Entries provided:
(* ===== verification/HmasStore.v ===== *)
(** * The store: HMAS tasks and briefs

    src/store.cpp, the typed collections: hydration, the tasks with their secondary index
    [brief_id -> task ids], the briefs, and the write-through to GitHub. *)

From S2P Require Import Prelude Effects Text Json HmasTypes Metrics World Store.

(** Updates of one member of the collections. *)
Definition set_hmas_task (id : string) (t : HmasTask) (h : HmasColl) : HmasColl :=
  {| hmas_tasks_ := <[id := t]> (hmas_tasks_ h); hmas_tasks_by_brief_ := hmas_tasks_by_brief_ h;
     hmas_task_issue_numbers_ := hmas_task_issue_numbers_ h;
     hmas_tasks_loaded_ := hmas_tasks_loaded_ h; hmas_tasks_once_ := hmas_tasks_once_ h |}.
Definition set_hmas_index (ix : gmap string (list string)) (h : HmasColl) : HmasColl :=
  {| hmas_tasks_ := hmas_tasks_ h; hmas_tasks_by_brief_ := ix;
     hmas_task_issue_numbers_ := hmas_task_issue_numbers_ h;
     hmas_tasks_loaded_ := hmas_tasks_loaded_ h; hmas_tasks_once_ := hmas_tasks_once_ h |}.
Definition set_hmas_issue (id n : string) (h : HmasColl) : HmasColl :=
  {| hmas_tasks_ := hmas_tasks_ h; hmas_tasks_by_brief_ := hmas_tasks_by_brief_ h;
     hmas_task_issue_numbers_ := <[id := n]> (hmas_task_issue_numbers_ h);
     hmas_tasks_loaded_ := hmas_tasks_loaded_ h; hmas_tasks_once_ := hmas_tasks_once_ h |}.
Definition set_hmas_loaded (h : HmasColl) : HmasColl :=
  {| hmas_tasks_ := hmas_tasks_ h; hmas_tasks_by_brief_ := hmas_tasks_by_brief_ h;
     hmas_task_issue_numbers_ := hmas_task_issue_numbers_ h;
     hmas_tasks_loaded_ := true; hmas_tasks_once_ := hmas_tasks_once_ h |}.
Definition set_hmas_once (h : HmasColl) : HmasColl :=
  {| hmas_tasks_ := hmas_tasks_ h; hmas_tasks_by_brief_ := hmas_tasks_by_brief_ h;
     hmas_task_issue_numbers_ := hmas_task_issue_numbers_ h;
     hmas_tasks_loaded_ := hmas_tasks_loaded_ h; hmas_tasks_once_ := true |}.

Definition set_brief (id : string) (x : TaskBrief) (b : BriefColl) : BriefColl :=
  {| task_briefs_ := <[id := x]> (task_briefs_ b); brief_issue_numbers_ := brief_issue_numbers_ b;
     briefs_loaded_ := briefs_loaded_ b; briefs_once_ := briefs_once_ b |}.
Definition set_brief_issue (id n : string) (b : BriefColl) : BriefColl :=
  {| task_briefs_ := task_briefs_ b; brief_issue_numbers_ := <[id := n]> (brief_issue_numbers_ b);
     briefs_loaded_ := briefs_loaded_ b; briefs_once_ := briefs_once_ b |}.
Definition set_briefs_loaded (b : BriefColl) : BriefColl :=
  {| task_briefs_ := task_briefs_ b; brief_issue_numbers_ := brief_issue_numbers_ b;
     briefs_loaded_ := true; briefs_once_ := briefs_once_ b |}.
Definition set_briefs_once (b : BriefColl) : BriefColl :=
  {| task_briefs_ := task_briefs_ b; brief_issue_numbers_ := brief_issue_numbers_ b;
     briefs_loaded_ := briefs_loaded_ b; briefs_once_ := true |}.

(** [hmas_tasks_by_brief_[b].push_back(id)]. *)
Definition index_push (b id : string) (ix : gmap string (list string)) : gmap string (list string) :=
  <[b := default [] (ix !! b) ++ [id]]> ix.

(** Remove [id] from the bucket of [b]; an empty bucket is erased. *)
Definition index_remove (b id : string) (ix : gmap string (list string)) : gmap string (list string) :=
  let bucket := filter (fun x => x <> id) (default [] (ix !! b)) in
  if decide (bucket = []) then delete b ix else <[b := bucket]> ix.

(** The loop of [create_task_brief]: at most [n] code points of the title, whole UTF-8
    sequences as announced by their lead bytes.  One code point per iteration. *)
Fixpoint truncate_title (n : nat) (title : string) : string :=
  match n, title with
  | S n, String c _ =>
      let b := byte_of c in
      let adv := if (b <? 0x80)%Z then 1 else if (b <? 0xC0)%Z then 1
                 else if (b <? 0xE0)%Z then 2 else if (b <? 0xF0)%Z then 3 else 4 in
      if String.length title <? adv then ""
      else str_substr title 0 adv +:+ truncate_title n (str_drop title adv)
  | _, _ => ""
  end.

Section hmas_store.
Context {G N : Type} (gh_ : option (IGitHubClient G)) `{JT : !JsonText, HO : !HashOrder}.
Abbreviation W := (World G N).
Abbreviation M := (M W).

Definition hmas (w : W) : HmasColl := hmas_ (w_store w).
Definition briefs (w : W) : BriefColl := briefs_ (w_store w).

(** ** Hydration: a task that does not deserialize is skipped *)

Definition hydrate_hmas (issue : json) : M unit :=
  let entity := parse_issue_entity_ issue in
  if is_null entity || negb (contains "id" entity) then mret tt else
  try_catch
    (t ← of_result (hmas_task_from_json entity);
     (if contains "number" issue then
        n ← of_result (at_key "number" issue);
        n ← of_result (get_int n);
        modify (upd_hmas (set_hmas_issue (t_id t) (to_string n)))
      else mret tt) ;;
     modify (upd_hmas (set_hmas_task (t_id t) t)) ;;
     when (negb (str_empty (t_brief_id t)))
       (modify (upd_hmas (fun h =>
          set_hmas_index (index_push (t_brief_id t) (t_id t) (hmas_tasks_by_brief_ h)) h))))
    (fun _ => mret tt).

Definition ensure_hmas_tasks_loaded_ : M unit :=
  w ← get;
  if hmas_tasks_loaded_ (hmas w) then mret tt else
  match gh_ with
  | None => modify (upd_hmas set_hmas_loaded)
  | Some gh =>
      if hmas_tasks_once_ (hmas w) then mret tt else
      (issues ← try_catch (l ← call_gh (list_issues gh "agamemnon-hmas-task"); mret (Some l))
                          (fun _ => modify (upd_hmas set_hmas_loaded) ;; mret None);
       match issues with
       | None => mret tt
       | Some issues => for_each issues hydrate_hmas ;; modify (upd_hmas set_hmas_loaded)
       end) ;;
      modify (upd_hmas set_hmas_once)
  end.

Definition hydrate_brief (issue : json) : M unit :=
  let entity := parse_issue_entity_ issue in
  if is_null entity || negb (contains "id" entity) then mret tt else
  try_catch
    (b ← of_result (task_brief_from_json entity);
     (if contains "number" issue then
        n ← of_result (at_key "number" issue);
        n ← of_result (get_int n);
        modify (upd_briefs (set_brief_issue (b_id b) (to_string n)))
      else mret tt) ;;
     modify (upd_briefs (set_brief (b_id b) b)))
    (fun _ => mret tt).

Definition ensure_briefs_loaded_ : M unit :=
  w ← get;
  if briefs_loaded_ (briefs w) then mret tt else
  match gh_ with
  | None => modify (upd_briefs set_briefs_loaded)
  | Some gh =>
      if briefs_once_ (briefs w) then mret tt else
      (issues ← try_catch (l ← call_gh (list_issues gh "agamemnon-brief"); mret (Some l))
                          (fun _ => modify (upd_briefs set_briefs_loaded) ;; mret None);
       match issues with
       | None => mret tt
       | Some issues => for_each issues hydrate_brief ;; modify (upd_briefs set_briefs_loaded)
       end) ;;
      modify (upd_briefs set_briefs_once)
  end.

(** ** Tasks *)

(** [if (gh_) { n = gh_->create_issue(...); if (!n.empty()) hmas_task_issue_numbers_[id] = n; }]. *)
Definition create_hmas_remote (task : HmasTask) : M unit :=
  match gh_ with
  | None => mret tt
  | Some gh =>
      body ← of_result (make_issue_body_ ("hmas-tasks/" +:+ t_id task) (hmas_task_to_json task));
      issue_num ← call_gh (create_issue gh ("hmas-task: " +:+ t_id task) body "agamemnon-hmas-task");
      when (negb (str_empty issue_num)) (modify (upd_hmas (set_hmas_issue (t_id task) issue_num)))
  end.

Definition create_hmas_task (task : HmasTask) : M unit :=
  ensure_hmas_tasks_loaded_ ;;
  create_hmas_remote task ;;
  modify (upd_hmas (set_hmas_task (t_id task) task)) ;;
  when (negb (str_empty (t_brief_id task)))
    (modify (upd_hmas (fun h =>
       set_hmas_index (index_push (t_brief_id task) (t_id task) (hmas_tasks_by_brief_ h)) h))).

Definition get_hmas_task (id : string) : M (option HmasTask) :=
  ensure_hmas_tasks_loaded_ ;;
  gets (fun w => hmas_tasks_ (hmas w) !! id).

(** The write-through of an updated task: only when its issue number is known. *)
Definition update_hmas_remote (id : string) (task : HmasTask) : M unit :=
  match gh_ with
  | None => mret tt
  | Some gh =>
      num ← gets (fun w => hmas_task_issue_numbers_ (hmas w) !! id);
      match num with
      | Some n =>
          body ← of_result (make_issue_body_ ("hmas-tasks/" +:+ id) (hmas_task_to_json task));
          call_gh (update_issue_body gh n body)
      | None => mret tt
      end
  end.

Definition update_hmas_task_state_and_record_escalation (id : string) (new_state : TaskState)
    (escalation : EscalationRecord) : M bool :=
  ensure_hmas_tasks_loaded_ ;;
  it ← gets (fun w => hmas_tasks_ (hmas w) !! id);
  match it with
  | None => mret false
  | Some t =>
      let t := set_escalations (t_escalations t ++ [escalation]) (set_state new_state t) in
      modify (upd_hmas (set_hmas_task id t)) ;;
      update_hmas_remote id t ;;
      mret true
  end.

Definition update_hmas_task_state (id : string) (state : TaskState) : M bool :=
  ensure_hmas_tasks_loaded_ ;;
  it ← gets (fun w => hmas_tasks_ (hmas w) !! id);
  match it with
  | None => mret false
  | Some t =>
      let t := set_state state t in
      modify (upd_hmas (set_hmas_task id t)) ;;
      update_hmas_remote id t ;;
      mret true
  end.

(** Move [id] between buckets when the brief changes. *)
Definition reindex (old_brief new_brief id : string) (ix : gmap string (list string))
  : gmap string (list string) :=
  if str_eqb old_brief new_brief then ix else
  let ix := if str_empty old_brief then ix else index_remove old_brief id ix in
  if str_empty new_brief then ix else index_push new_brief id ix.

Definition update_hmas_task (task : HmasTask) : M bool :=
  ensure_hmas_tasks_loaded_ ;;
  it ← gets (fun w => hmas_tasks_ (hmas w) !! t_id task);
  match it with
  | None => mret false
  | Some old =>
      modify (upd_hmas (set_hmas_task (t_id task) task)) ;;
      modify (upd_hmas (fun h =>
        set_hmas_index (reindex (t_brief_id old) (t_brief_id task) (t_id task)
                          (hmas_tasks_by_brief_ h)) h)) ;;
      update_hmas_remote (t_id task) task ;;
      mret true
  end.

(** Full scans in the map's iteration order. *)
Definition scan (p : HmasTask -> bool) (m : gmap string HmasTask) : list HmasTask :=
  List.filter p (map snd (hash_order m)).

Definition list_hmas_tasks_by_layer (layer : HmasLayer) : M (list HmasTask) :=
  ensure_hmas_tasks_loaded_ ;;
  gets (fun w => scan (fun t => bool_decide (t_layer t = layer)) (hmas_tasks_ (hmas w))).

Definition list_hmas_tasks_by_parent (parent_id : string) : M (list HmasTask) :=
  ensure_hmas_tasks_loaded_ ;;
  gets (fun w => scan (fun t => str_eqb (t_parent_task_id t) parent_id) (hmas_tasks_ (hmas w))).

(** Through the index: dangling ids are skipped. *)
Definition list_hmas_tasks_by_brief (brief_id : string) : M (list HmasTask) :=
  ensure_hmas_tasks_loaded_ ;;
  gets (fun w =>
    match hmas_tasks_by_brief_ (hmas w) !! brief_id with
    | None => []
    | Some ids => omap (fun id => hmas_tasks_ (hmas w) !! id) ids
    end).

(** ** Briefs *)

Definition create_task_brief (brief : TaskBrief) : M unit :=
  ensure_briefs_loaded_ ;;
  match gh_ with
  | None => mret tt
  | Some gh =>
      body ← of_result (make_issue_body_ ("briefs/" +:+ b_id brief) (task_brief_to_json brief));
      issue_num ← call_gh (create_issue gh ("brief: " +:+ truncate_title 80 (b_title brief)) body
                             "agamemnon-brief");
      when (negb (str_empty issue_num)) (modify (upd_briefs (set_brief_issue (b_id brief) issue_num)))
  end ;;
  modify (upd_briefs (set_brief (b_id brief) brief)).

Definition get_task_brief (id : string) : M (option TaskBrief) :=
  ensure_briefs_loaded_ ;;
  gets (fun w => task_briefs_ (briefs w) !! id).

Definition list_task_briefs : M (list TaskBrief) :=
  ensure_briefs_loaded_ ;;
  gets (fun w => map snd (hash_order (task_briefs_ (briefs w)))).
End hmas_store.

Task details: In the listing above, find each line with "HmasColl" and copy it.

Result of this exercise:
Definition set_hmas_task (id : string) (t : HmasTask) (h : HmasColl) : HmasColl :=
Definition set_hmas_index (ix : gmap string (list string)) (h : HmasColl) : HmasColl :=
Definition set_hmas_issue (id n : string) (h : HmasColl) : HmasColl :=
Definition set_hmas_loaded (h : HmasColl) : HmasColl :=
Definition set_hmas_once (h : HmasColl) : HmasColl :=
Definition hmas (w : W) : HmasColl := hmas_ (w_store w).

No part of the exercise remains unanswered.